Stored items
%%

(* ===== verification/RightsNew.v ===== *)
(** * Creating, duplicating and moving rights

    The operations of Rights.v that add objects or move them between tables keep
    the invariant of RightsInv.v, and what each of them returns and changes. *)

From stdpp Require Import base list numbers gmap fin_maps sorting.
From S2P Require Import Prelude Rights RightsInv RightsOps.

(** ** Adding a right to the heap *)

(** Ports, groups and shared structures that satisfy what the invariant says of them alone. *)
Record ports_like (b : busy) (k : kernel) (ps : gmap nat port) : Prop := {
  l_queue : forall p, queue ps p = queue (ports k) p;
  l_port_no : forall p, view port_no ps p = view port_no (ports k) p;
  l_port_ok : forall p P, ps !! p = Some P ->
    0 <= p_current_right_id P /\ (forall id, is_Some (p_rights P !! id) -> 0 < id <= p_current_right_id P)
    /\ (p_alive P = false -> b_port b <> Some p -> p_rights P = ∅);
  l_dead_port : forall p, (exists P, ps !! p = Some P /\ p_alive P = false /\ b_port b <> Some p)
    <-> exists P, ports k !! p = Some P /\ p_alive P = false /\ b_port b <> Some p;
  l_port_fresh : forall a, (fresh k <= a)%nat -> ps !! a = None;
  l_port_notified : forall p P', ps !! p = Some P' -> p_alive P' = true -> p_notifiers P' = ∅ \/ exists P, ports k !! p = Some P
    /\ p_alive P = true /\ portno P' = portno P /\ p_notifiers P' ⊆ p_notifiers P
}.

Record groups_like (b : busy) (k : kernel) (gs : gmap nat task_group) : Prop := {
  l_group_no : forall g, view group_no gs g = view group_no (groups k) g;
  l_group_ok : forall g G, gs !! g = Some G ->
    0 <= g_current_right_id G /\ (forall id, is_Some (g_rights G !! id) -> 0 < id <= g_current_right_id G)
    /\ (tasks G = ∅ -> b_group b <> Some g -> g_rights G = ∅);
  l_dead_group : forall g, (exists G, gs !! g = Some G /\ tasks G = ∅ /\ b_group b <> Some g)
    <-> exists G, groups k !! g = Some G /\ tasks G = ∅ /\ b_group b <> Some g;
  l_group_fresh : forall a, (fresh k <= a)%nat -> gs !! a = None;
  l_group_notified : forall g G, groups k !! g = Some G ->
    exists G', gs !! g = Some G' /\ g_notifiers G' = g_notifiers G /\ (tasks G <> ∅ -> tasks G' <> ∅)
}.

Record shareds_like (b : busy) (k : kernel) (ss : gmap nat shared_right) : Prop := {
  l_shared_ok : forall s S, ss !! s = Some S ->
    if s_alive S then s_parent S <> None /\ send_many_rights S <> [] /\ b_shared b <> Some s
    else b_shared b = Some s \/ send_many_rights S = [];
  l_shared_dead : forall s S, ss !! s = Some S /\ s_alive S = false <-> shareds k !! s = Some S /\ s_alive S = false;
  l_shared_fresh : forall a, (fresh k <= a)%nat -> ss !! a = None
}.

%%

TASK DIRECTIONS ▸
Retype all the data. Nothing may be left out or altered.

SOLUTION TO THE PROBLEM ▸
(* ===== verification/RightsNew.v ===== *)
(** * Creating, duplicating and moving rights

    The operations of Rights.v that add objects or move them between tables keep
    the invariant of RightsInv.v, and what each of them returns and changes. *)

From stdpp Require Import base list numbers gmap fin_maps sorting.
From S2P Require Import Prelude Rights RightsInv RightsOps.

(** ** Adding a right to the heap *)

(** Ports, groups and shared structures that satisfy what the invariant says of them alone. *)
Record ports_like (b : busy) (k : kernel) (ps : gmap nat port) : Prop := {
  l_queue : forall p, queue ps p = queue (ports k) p;
  l_port_no : forall p, view port_no ps p = view port_no (ports k) p;
  l_port_ok : forall p P, ps !! p = Some P ->
    0 <= p_current_right_id P /\ (forall id, is_Some (p_rights P !! id) -> 0 < id <= p_current_right_id P)
    /\ (p_alive P = false -> b_port b <> Some p -> p_rights P = ∅);
  l_dead_port : forall p, (exists P, ps !! p = Some P /\ p_alive P = false /\ b_port b <> Some p)
    <-> exists P, ports k !! p = Some P /\ p_alive P = false /\ b_port b <> Some p;
  l_port_fresh : forall a, (fresh k <= a)%nat -> ps !! a = None;
  l_port_notified : forall p P', ps !! p = Some P' -> p_alive P' = true -> p_notifiers P' = ∅ \/ exists P, ports k !! p = Some P
    /\ p_alive P = true /\ portno P' = portno P /\ p_notifiers P' ⊆ p_notifiers P
}.

Record groups_like (b : busy) (k : kernel) (gs : gmap nat task_group) : Prop := {
  l_group_no : forall g, view group_no gs g = view group_no (groups k) g;
  l_group_ok : forall g G, gs !! g = Some G ->
    0 <= g_current_right_id G /\ (forall id, is_Some (g_rights G !! id) -> 0 < id <= g_current_right_id G)
    /\ (tasks G = ∅ -> b_group b <> Some g -> g_rights G = ∅);
  l_dead_group : forall g, (exists G, gs !! g = Some G /\ tasks G = ∅ /\ b_group b <> Some g)
    <-> exists G, groups k !! g = Some G /\ tasks G = ∅ /\ b_group b <> Some g;
  l_group_fresh : forall a, (fresh k <= a)%nat -> gs !! a = None;
  l_group_notified : forall g G, groups k !! g = Some G ->
    exists G', gs !! g = Some G' /\ g_notifiers G' = g_notifiers G /\ (tasks G <> ∅ -> tasks G' <> ∅)
}.

Record shareds_like (b : busy) (k : kernel) (ss : gmap nat shared_right) : Prop := {
  l_shared_ok : forall s S, ss !! s = Some S ->
    if s_alive S then s_parent S <> None /\ send_many_rights S <> [] /\ b_shared b <> Some s
    else b_shared b = Some s \/ send_many_rights S = [];
  l_shared_dead : forall s S, ss !! s = Some S /\ s_alive S = false <-> shareds k !! s = Some S /\ s_alive S = false;
  l_shared_fresh : forall a, (fresh k <= a)%nat -> ss !! a = None
}.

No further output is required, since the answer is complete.